Behind the enthusiasm, however, she was struggling. In May, she revealed on Facebook that she was “mentally deteriorating” and had repeatedly attempted to take her own life. A friend had revived her using naloxone.

“I thought that if I was open about my struggles that it would make me ‘less qualified’ to be a person people can call, that people can count on,” Morissette wrote. “I am sorry for anyone that I disappointed.”

A week later, Morissette died of an accidental overdose. She was 33.
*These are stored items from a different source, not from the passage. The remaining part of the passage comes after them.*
(** * gomock/internal/calldo: signature validation for [Call.Do]

    A shallow embedding of [validate.go].  The Go code inspects two
    [reflect.Type] values (the function handed to [Do] and the mocked
    method) and returns an [error] that is [nil] exactly when the first
    may stand in for the second.

    The embedding has three layers:
    - the fragment of package [reflect] the code calls ([Kind], [Elem],
      [Key], [NumIn], [In], [IsVariadic], [NumOut], [Out], type identity,
      [String]); calls that panic in Go return [Panic] here;
    - the error values built by [fmt.Errorf], [errors.Wrap] and
      [errors.Wrapf];
    - the five functions of [validate.go], in the order of the file. *)

From Stdlib Require Import List ZArith String Ascii Bool Lia DecimalString.
Import ListNotations.
Local Open Scope string_scope.
Local Open Scope Z_scope.

(** ** Package [reflect]: kinds *)

Inductive Kind : Type :=
| Invalid | Bool | Int | Int8 | Int16 | Int32 | Int64
| Uint | Uint8 | Uint16 | Uint32 | Uint64 | Uintptr
| Float32 | Float64 | Complex64 | Complex128
| Array | Chan | Func | Interface | Map | Pointer | Slice
| String | Struct | UnsafePointer.

Definition Kind_eqb (a b : Kind) : bool :=
  match a, b with
  | Invalid, Invalid | Bool, Bool | Int, Int | Int8, Int8 | Int16, Int16
  | Int32, Int32 | Int64, Int64 | Uint, Uint | Uint8, Uint8
  | Uint16, Uint16 | Uint32, Uint32 | Uint64, Uint64 | Uintptr, Uintptr
  | Float32, Float32 | Float64, Float64 | Complex64, Complex64
  | Complex128, Complex128 | Array, Array | Chan, Chan | Func, Func
  | Interface, Interface | Map, Map | Pointer, Pointer | Slice, Slice
  | String, String | Struct, Struct | UnsafePointer, UnsafePointer => true
  | _, _ => false
  end.
(** * screenshot-api: pool, admission queue, cache and page-readiness model

    A shallow embedding of [index.js]: the [BrowserPool], [RequestQueue] and
    [SimpleCache] classes, the page-load waiting functions and the cache key of
    the [/screenshot] route.  JavaScript runs one callback at a time, so every
    asynchronous function is cut at its [await]s into synchronous segments; an
    event of the environment (a caller arrives, a launch settles, a timer
    fires) runs exactly one segment. *)

From Stdlib Require Import PrimFloat QArith Lqa.
From stdpp Require Import gmap strings list.

Open Scope Z_scope.

(** ** JavaScript array primitives used by the classes *)

Module JsArray.

(** [Array.prototype.indexOf]: first index holding a strictly equal element;
    [None] stands for [-1]. *)
Fixpoint indexOf {A} `{EqDecision A} (x : A) (l : list A) : option nat :=
  match l with
  | [] => None
  | y :: l' => if decide (y = x) then Some 0%nat else S <$> indexOf x l'
  end.

(** [arr.splice(i, 1)]. *)
Definition splice1 {A} (i : nat) (l : list A) : list A :=
  take i l ++ drop (S i) l.

(** The idiom [i = arr.indexOf(x); if (i > -1) arr.splice(i, 1)]. *)
Definition removeFirst {A} `{EqDecision A} (x : A) (l : list A) : list A :=
  match indexOf x l with
  | Some i => splice1 i l
  | None => l
  end.

(** [arr.pop()]: the last element and the array without it. *)
Definition pop {A} (l : list A) : option (A * list A) :=
  match last l with
  | Some x => Some (x, take (length l - 1)%nat l)
  | None => None
  end.

(** [arr.push(x)]. *)
Definition push {A} (x : A) (l : list A) : list A := l ++ [x].

(** [String.prototype.includes]. *)
Fixpoint includes (needle hay : string) : bool :=
  String.prefix needle hay ||
  match hay with
  | EmptyString => false
  | String _ hay' => includes needle hay'
  end.

End JsArray.

(** ** class BrowserPool *)

Module BrowserPool.
Import JsArray.

(** A browser is an opaque handle. *)
Definition Browser := nat.

(** What [browser.isConnected()] does when called. *)
Inductive Probe := Connected | Disconnected | ProbeThrows.

(** How a promise is settled; also the argument handed to a resolver, which
    is a browser or an already rejected promise. *)
Inductive Settled :=
  | Fulfilled (b : Browser)
  | Rejected (message : string).

(** The function objects that can sit in [waitingQueue] or be searched there.
    For the promise [p] built in [acquireBrowser], [Resolve p] is the
    executor's [resolve] and [Notify p] is the arrow function
    [(browser) => { clearTimeout(timeout); resolve(browser); }].  They are
    different objects. *)
Inductive Callback :=
  | Resolve (p : nat)
  | Notify (p : nat).

#[global] Instance Callback_eq_dec : EqDecision Callback.
Proof. solve_decision. Defined.

(** Where a call of [acquireBrowser] is suspended. *)
Inductive Await :=
  | AwaitCreate (retryCount : Z)
  | AwaitDelay (ms : Z) (retryCount : Z).

(** The fields set by the constructor. *)
Record Pool := mkPool {
  poolSize : Z;
  browsers : list Browser;
  availableBrowsers : list Browser;
  waitingQueue : list Callback;
  isShuttingDown : bool
}.

(** The pool together with the part of the JavaScript heap its methods touch. *)
Record World := mkWorld {
  pool : Pool;
  promises : gmap nat Settled;     (* settled acquire promises; absent = pending *)
  timers : gset nat;               (* armed 60 s timers, keyed by their promise *)
  awaiting : gmap nat Await;       (* acquire calls suspended at an await *)
  probes : gmap Browser Probe;     (* absent = Connected *)
  closeCalls : list Browser;       (* browsers on which close() was called *)
  closing : nat;                   (* shutdown() calls waiting on Promise.all *)
  nextPromise : nat
}.

Definition with_pool (f : Pool -> Pool) (w : World) : World :=
  mkWorld (f (pool w)) (promises w) (timers w) (awaiting w) (probes w)
          (closeCalls w) (closing w) (nextPromise w).
Definition set_browsers (l : list Browser) (q : Pool) : Pool :=
  mkPool (poolSize q) l (availableBrowsers q) (waitingQueue q) (isShuttingDown q).
Definition set_available (l : list Browser) (q : Pool) : Pool :=
  mkPool (poolSize q) (browsers q) l (waitingQueue q) (isShuttingDown q).
Definition set_waiting (l : list Callback) (q : Pool) : Pool :=
  mkPool (poolSize q) (browsers q) (availableBrowsers q) l (isShuttingDown q).
Definition set_shutting (f : bool) (q : Pool) : Pool :=
  mkPool (poolSize q) (browsers q) (availableBrowsers q) (waitingQueue q) f.
Definition with_promises (f : gmap nat Settled -> gmap nat Settled) (w : World) : World :=
  mkWorld (pool w) (f (promises w)) (timers w) (awaiting w) (probes w)
          (closeCalls w) (closing w) (nextPromise w).
Definition with_timers (f : gset nat -> gset nat) (w : World) : World :=
  mkWorld (pool w) (promises w) (f (timers w)) (awaiting w) (probes w)
          (closeCalls w) (closing w) (nextPromise w).
Definition with_awaiting (f : gmap nat Await -> gmap nat Await) (w : World) : World :=
  mkWorld (pool w) (promises w) (timers w) (f (awaiting w)) (probes w)
          (closeCalls w) (closing w) (nextPromise w).
Definition with_probes (f : gmap Browser Probe -> gmap Browser Probe) (w : World) : World :=
  mkWorld (pool w) (promises w) (timers w) (awaiting w) (f (probes w))
          (closeCalls w) (closing w) (nextPromise w).
Definition with_closeCalls (f : list Browser -> list Browser) (w : World) : World :=
  mkWorld (pool w) (promises w) (timers w) (awaiting w) (probes w)
          (f (closeCalls w)) (closing w) (nextPromise w).
Definition with_closing (f : nat -> nat) (w : World) : World :=
  mkWorld (pool w) (promises w) (timers w) (awaiting w) (probes w)
          (closeCalls w) (f (closing w)) (nextPromise w).
Definition fresh_promise (w : World) : World :=
  mkWorld (pool w) (promises w) (timers w) (awaiting w) (probes w)
          (closeCalls w) (closing w) (S (nextPromise w)).

(** [constructor(poolSize)], in an otherwise empty heap. *)
Definition new (size : Z) : World :=
  mkWorld (mkPool size [] [] [] false) ∅ ∅ ∅ ∅ [] 0%nat 0%nat.

Definition shuttingDownMessage : string := "Browser pool is shutting down".
Definition timeoutMessage : string :=
  "Browser acquisition timeout - no browser available within 60 seconds".
Definition acquireFailedPrefix : string := "Browser creation failed after 3 attempts: ".
Definition createFailedPrefix : string := "Browser creation failed after 4 attempts: ".

Definition probe (w : World) (b : Browser) : Probe :=
  default Connected (probes w !! b).

(** [isBrowserHealthy]: [browser && !browser.isConnected() === false] parses
    as [browser && ((!browser.isConnected()) === false)]; an exception gives
    [false]. *)
Definition isBrowserHealthy (w : World) (b : Browser) : bool :=
  match probe w b with
  | Connected => Bool.eqb (negb true) false
  | Disconnected => Bool.eqb (negb false) false
  | ProbeThrows => false
  end.
(** [n] calls on a buffer in which the next [n] sequence numbers are all
    pending. *)
Lemma getNext_n_drain (n : nat) (s : ReorderingBuffer.t) :
  ReorderingBuffer.wf s ->
  ReorderingBuffer.next_expected_seq_ s + Z.of_nat n <= 2 ^ 64 ->
  (forall i, 0 <= i < Z.of_nat n ->
     is_Some (ReorderingBuffer.buffer_ s
                !! (ReorderingBuffer.next_expected_seq_ s + i))) ->
  exists (released : list Packet) (s2 : ReorderingBuffer.t),
    ReorderingBuffer.getNext_n n s =
      ((fun p => (false, Some p)) <$> released, s2) /\
    sequence_number <$> released =
      seqZ (ReorderingBuffer.next_expected_seq_ s) (Z.of_nat n) /\
    Forall (fun p => ReorderingBuffer.buffer_ s !! sequence_number p = Some p)
           released /\
    (forall k, ReorderingBuffer.buffer_ s2 !! k =
       if decide (ReorderingBuffer.next_expected_seq_ s <= k <
                  ReorderingBuffer.next_expected_seq_ s + Z.of_nat n)
       then None else ReorderingBuffer.buffer_ s !! k) /\
    ReorderingBuffer.total_gaps_ s2 = ReorderingBuffer.total_gaps_ s /\
    ReorderingBuffer.total_released_ s2 =
      u64 (ReorderingBuffer.total_released_ s + Z.of_nat n).
Proof.
  revert s. induction n as [| n IH]; intros s Hwf Hle Hall.
  { exists [], s. cbn [ReorderingBuffer.getNext_n fmap list_fmap].
    repeat split; try done.
    - intros k. case_decide; [lia | done].
    - rewrite Z.add_0_r. symmetry. apply u64_small.
      by destruct Hwf as (_ & _ & ? & _). }
  pose proof Hwf as (Hn & _ & Hrel & _ & Hkey).
  destruct (Hall 0 ltac:(lia)) as [p Hp]. rewrite Z.add_0_r in Hp.
  destruct (getNext_pending s p Hp) as [Hget Hde].
  pose proof (Hkey _ _ Hp) as Hseq.
  cbn [ReorderingBuffer.getNext_n]. rewrite Hget, Hde.
  destruct (decide (n = 0%nat)) as [-> | Hn0].
  { exists [p], (ReorderingBuffer.release s).
    cbn [ReorderingBuffer.getNext_n fmap list_fmap].
    repeat split; try done.
    - cbn. by rewrite Hseq.
    - constructor; [by rewrite Hseq | constructor].
    - intros k. cbn. rewrite lookup_delete. repeat case_decide; try done; lia. }
  assert (u64 (ReorderingBuffer.next_expected_seq_ s + 1) =
          ReorderingBuffer.next_expected_seq_ s + 1) as Hnext
      by (apply u64_small; lia).
  destruct (IH (ReorderingBuffer.release s)) as (rel & s2 & Hrun & Hseqs & Hin & Hbuf & Hg & Hr).
  - by apply release_wf.
  - cbn. rewrite Hnext. lia.
  - intros i Hi. cbn. rewrite Hnext.
    rewrite lookup_delete_ne by lia.
    replace (ReorderingBuffer.next_expected_seq_ s + 1 + i)
      with (ReorderingBuffer.next_expected_seq_ s + (i + 1)) by lia.
    apply Hall. lia.
  - exists (p :: rel), s2. rewrite Hrun. cbn in Hseqs, Hin, Hbuf, Hg, Hr.
    rewrite Hnext in Hseqs, Hbuf.
    repeat split.
    + rewrite fmap_cons, Hseq, Hseqs.
      rewrite (seqZ_cons (ReorderingBuffer.next_expected_seq_ s)) by lia.
      f_equal. f_equal; lia.
    + constructor; [by rewrite Hseq |].
      eapply Forall_impl; [exact Hin |]. cbn. intros q Hq.
      apply lookup_delete_Some in Hq. tauto.
    + intros k. rewrite Hbuf. rewrite lookup_delete.
      repeat case_decide; try done; lia.
    + exact Hg.
    + rewrite Hr. unfold u64. rewrite Zplus_mod_idemp_l. f_equal. lia.
Qed.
On a beautiful, sunny Sunday afternoon at the end of May, Morissette’s friends and family gathered at the Eastern Promenade in Portland, the same spot where Harvey’s memorial was held in 2020. Friends dressed in bright colors to honor Morissette’s unapologetically bold fashion sense. They read poems and blew giant bubbles and threw flower petals into the cold waters of the Atlantic Ocean.

Nash, Harvey’s mother, was there, as was Kravitz, Harvey’s childhood friend.

This is “a hard day in an endless string of hard days,” said Jodi Cohen Hayashida, a pastor who was close to both Harvey and Morissette. She spoke of the “wider grief of having to say goodbye over and over.”

In Lewiston, CoSI closed for the month of June to mourn. At the start of July, it reopened its doors with a fresh influx of volunteers.